Fakta menyedihkan akibat menunggangi gajah ini terungkap dan viral di sosial media, setelah seorang influencer instagram bernama Iqbal Himawan_ mengunggah foto bersama dua ekor gajah dengan caption yang menyayat.
Dalam tulisannya, Iqbal Himawan_ mengungkap rahasia yang tak banyak diketahui turis-turis.
“Struktur punggung gajah terdiri dari tonjolan tulang-tulang tajam yang hanya dilapisi jaringan tipis. Lebih parah lagi saat dikasih dudukan akan semakin melukai dan menyebabkan cedera tulang belakang jangka panjang pada gajah. Kita aja kalau tulang belakang sakit sedikit langsung teriak, mengeluh gak henti-henti. Nah, gajah bisa apa?” kata Iqbal Himawan.
Hal senada pun diungkapkan oleh pendiri perusahaan perjalanan Interpid Travel, Geoff Manchester. Geoff mengajak wisatawan untuk lebih kritis memahami betapa menyakitkannya proses domestifikasi gajah.
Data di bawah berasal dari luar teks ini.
(* ===== verification/Ucan.v ===== *)
(** The UCAN protocol over certificates (rust/dialog-ucan/src: access.rs, scope.rs,
    parameters.rs, invocation.rs), and the in-memory certificate store
    (rust/dialog-storage/src/storage/provider/volatile/certificate.rs). *)
From S2P Require Import Prelude Ipld Predicate UcanBase Delegation DelegationCorrect Chain Proving.

(** * Scopes *)
Record Scope := mkScope { scope_subject : Subject; scope_command : Command; scope_parameters : btree Ipld }.

(** [From<&Parameters>] for policies and arguments. *)
Definition policy (parameters : btree Ipld) : list Predicate :=
  (fun '(key, value) => Predicate.Equal [Filter.Field key] value) <$> parameters.
Definition args (parameters : btree Ipld) : btree Promised := bt_map Promised.ipld_to_promised parameters.

(** [str::trim_start_matches]. *)
Fixpoint trim_start (c : char) (s : str) : str :=
  match s with
  | d :: s' => if decide (d = c) then trim_start c s' else s
  | [] => []
  end.
Definition ability_to_command (ability : str) : Command :=
  if decide (ability = [SLASH]) then [] else split_on SLASH (trim_start SLASH ability).

(** [Scope::from_chain]. *)
Definition scope_from_chain {E} `{Tokens DelegationPayload} (chain : DelegationChain) : outcome E Scope :=
  subject ← chain_subject chain;
  ability ← ability chain;
  Ok (mkScope (match subject with Some did => Subject.Specific did | None => Subject.Any end)
        (ability_to_command ability) []).

(** * Certificates *)
Abbreviation UcanProof := (ProofChain Scope Delegation).
Section ucan.
Context `{Tokens DelegationPayload}.

(** [Option::map(|t| t.to_unix())]. *)
Definition to_unix_opt {E} (t : option Timestamp) : outcome E (option Z) :=
  match t with Some t => s ← to_unix t; Ok (Some s) | None => Ok None end.

(** [pred.run(&args).unwrap_or(false)] for all predicates. *)
Definition all_pass (args : Ipld) (policy : list Predicate) : outcome AuthorizeError bool :=
  try_fold (fun (acc : bool) pred =>
    if acc then
      match run pred args with
      | Ok b => Ok b
      | Err _ => Ok false
      | Panic m => Panic m
      | OutOfFuel => OutOfFuel
      end
    else Ok false) true policy.

(** [Certificate for UcanCertificate]. *)
Definition certificate_verify (self : Delegation) (access : Scope) : outcome AuthorizeError AccessRange :=
  if negb (Command_starts_with (scope_command access) (dlg_command (payload self)))
  then Err (Denied "command not covered by delegation")
  else
    pass ← all_pass (Ipld.Map (scope_parameters access)) (dlg_policy (payload self));
    if negb pass then Err (Denied "policy predicates not satisfied")
    else
      not_before ← to_unix_opt (dlg_not_before (payload self));
      expiration ← to_unix_opt (dlg_expiration (payload self));
      Ok (AccessRange.mk not_before expiration).

#[export] Instance ucan_certificates : Certificates Scope Delegation := {|
  access_subject access :=
    match scope_subject access with Subject.Specific did => did | Subject.Any => ANY_SUBJECT end;
  cert_issuer c := dlg_issuer (payload c);
  cert_audience c := dlg_audience (payload c);
  cert_subject c := match dlg_subject (payload c) with Subject.Specific did => Some did | Subject.Any => None end;
  cert_verify := certificate_verify;
  cert_encode c := map_err (fun _ => Configuration "Failed to encode proof") (to_vec c);
  cert_decode b := map_err (fun _ => Configuration "Failed to decode proof") (from_slice b)
|}.

(** * Proofs and authorizations *)
(** [UcanProof::from_chain]. *)
Definition proof_from_chain {E} (chain : DelegationChain) (scope : Scope) : outcome E UcanProof :=
  proofs ← chain_proofs chain;
  not_before ← to_unix_opt (chain_not_before chain);
  expiration ← to_unix_opt (chain_expiration chain);
  Ok (mkProofChain proofs scope (AccessRange.mk not_before expiration)).

Context `{Signing}.
Record UcanAuthorization := mkUcanAuthorization {
  auth_chain : option DelegationChain;
  auth_signer : Signer;
  auth_scope : Scope;
  auth_duration : AccessRange
}.

(** [UcanProof::claim]. *)
Definition push_proof (chain : DelegationChain) (proof : Delegation) : outcome AuthorizeError DelegationChain :=
  map_err (fun _ => Configuration "invocation error") (push chain proof).
Definition claim (self : UcanProof) (signer : Signer) : outcome AuthorizeError UcanAuthorization :=
  chain ← match proof_proofs self with
          | [] => Ok None
          | first :: rest => chain ← try_fold push_proof (DelegationChain_new first) rest; Ok (Some chain)
          end;
  Ok (mkUcanAuthorization chain signer (proof_access self) (proof_duration self)).

(** [Authorization for UcanAuthorization]. *)
Definition auth_not_before (self : UcanAuthorization) (timestamp : Z) : outcome AuthorizeError UcanAuthorization :=
  if match AccessRange.not_before (auth_duration self) with
     | Some nbf => bool_decide (timestamp < nbf)%Z
     | None => false
     end
  then Err (Denied "proof is not valid before")
  else Ok (mkUcanAuthorization (auth_chain self) (auth_signer self) (auth_scope self)
         (AccessRange.mk (Some timestamp) (AccessRange.expiration (auth_duration self)))).
Definition auth_expires (self : UcanAuthorization) (timestamp : Z) : outcome AuthorizeError UcanAuthorization :=
  if match AccessRange.expiration (auth_duration self) with
     | Some exp => bool_decide (exp < timestamp)%Z
     | None => false
     end
  then Err (Denied "proof expires at")
  else Ok (mkUcanAuthorization (auth_chain self) (auth_signer self) (auth_scope self)
         (AccessRange.mk (AccessRange.not_before (auth_duration self)) (Some timestamp))).

(** A bound in seconds as a timestamp; one that is out of range is left out. *)
Definition timestamp_bound {E} (secs : option Z) : outcome E (option Timestamp) :=
  match secs with
  | None => Ok None
  | Some secs =>
      time ← epoch_plus_secs secs;
      match Timestamp_new time with Ok ts => Ok (Some ts) | _ => Ok None end
  end.

(** [delegate]. *)
Definition delegate (self : UcanAuthorization) (to : Did) : outcome AuthorizeError DelegationChain :=
  expiration ← timestamp_bound (AccessRange.expiration (auth_duration self));
  not_before ← timestamp_bound (AccessRange.not_before (auth_duration self));
  delegation ← map_err (fun _ => Configuration "build error")
    (build_delegation (auth_signer self) to (scope_subject (auth_scope self)) (scope_command (auth_scope self))
       (policy (scope_parameters (auth_scope self))) expiration not_before [] None);
  match auth_chain self with
  | Some chain => push_proof chain delegation
  | None => Ok (DelegationChain_new delegation)
  end.

(** [UcanInvocation] and [invoke]. *)
Record UcanInvocation := mkUcanInvocation {
  uinv_chain : InvocationChain;
  uinv_subject : Did;
  uinv_ability : str
}.
Context `{Tokens InvocationPayload}.
Definition invoke (self : UcanAuthorization) : outcome AuthorizeError UcanInvocation :=
  let subject_did := access_subject (auth_scope self) in
  let command := scope_command (auth_scope self) in
  '(proofs, delegations_map) ←
    match auth_chain self with
    | Some chain =>
        exported ← export chain;
        Ok (proof_cids chain, foldl (fun map '(cid, d) => <[cid := d]> map) (∅ : gmap Cid Delegation) exported)
    | None => Ok ([], ∅)
    end;
  let ability := match command with [] => lit "/" | _ => lit "/" ++ join (lit "/") command end in
  invocation ← map_err (fun _ => Denied "build error")
    (build_invocation (auth_signer self) subject_did subject_did command (args (scope_parameters (auth_scope self)))
       proofs None None None [] None);
  Ok (mkUcanInvocation (mkInvocationChain invocation delegations_map) subject_did ability).
End ucan.

(** * The volatile certificate store *)

(** The certificates of every session, by their keys; [base58_blake3] is the
    base58 text of the BLAKE3 digest. *)
Record Volatile := mkVolatile { sessions : gmap Did (gmap str bytes) }.

Section volatile.
Context {Access Certificate : Type} `{Certificates Access Certificate} (base58_blake3 : bytes -> str).

Definition UNDERSCORE : str := lit "_".
Definition list_prefix (audience : Did) (subject : option Did) : str :=
  audience ++ [SLASH] ++ match subject with Some did => did | None => UNDERSCORE end ++ [SLASH].
Definition certificate_key (cert : Certificate) (data : bytes) : str :=
  cert_audience cert ++ [SLASH] ++ match cert_subject cert with Some did => did | None => UNDERSCORE end ++
  [SLASH] ++ cert_issuer cert ++ lit "." ++ base58_blake3 data.

(** [list]: certificates that do not decode are skipped. *)
Definition volatile_list (self : Volatile) (audience : Did) (subject : option Did)
    : outcome AuthorizeError (list Certificate) :=
  let prefix := list_prefix audience subject in
  Ok (map_to_list (sessions self) ≫= (fun '(_, certificates) =>
    omap (fun '(key, data) =>
      if str_starts_with key prefix then
        match cert_decode data with Ok cert => Some cert | _ => None end
      else None) (map_to_list certificates))).

(** [save], on the certificates of a delegation. *)
Definition save_one (self : Volatile) (cert : Certificate) : outcome AuthorizeError Volatile :=
  data ← cert_encode cert;
  let key := certificate_key cert data in
  let session := default ∅ (sessions self !! cert_audience cert) in
  Ok (mkVolatile (<[cert_audience cert := <[key := data]> session]> (sessions self))).
Fixpoint volatile_save (self : Volatile) (certs : list Certificate) : Volatile * outcome AuthorizeError unit :=
  match certs with
  | [] => (self, Ok tt)
  | cert :: certs =>
      match save_one self cert with
      | Ok self => volatile_save self certs
      | Err e => (self, Err e)
      | Panic m => (self, Panic m)
      | OutOfFuel => (self, OutOfFuel)
      end
  end.
End volatile.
“Gajah tak pernah didomestifikasi seperti anjing dan kuda. Meski lahir di penangkaran, gajah tetap hewan liar, dan orang harus ‘menghancurkannya’ supaya ia dapat dikendarai turis dan melakukan pertunjukkan,” katanya.
Selain struktur tulang punggung gajah yang rapuh, tak banyak yang tahu, untuk menjinakkan gajah-gajah tersebut, para pawang harus merantai agar ruang geraknya terbatas. Mereka dipukuli, dilukai, dipaksa bertindak sesuai perintah. Alasan semua ini adalah untuk mengubah perilaku gajah agar lebih disiplin. Nahasnya, apa yang dilakukan manusia ini justru berdampak buruk bagi gajah.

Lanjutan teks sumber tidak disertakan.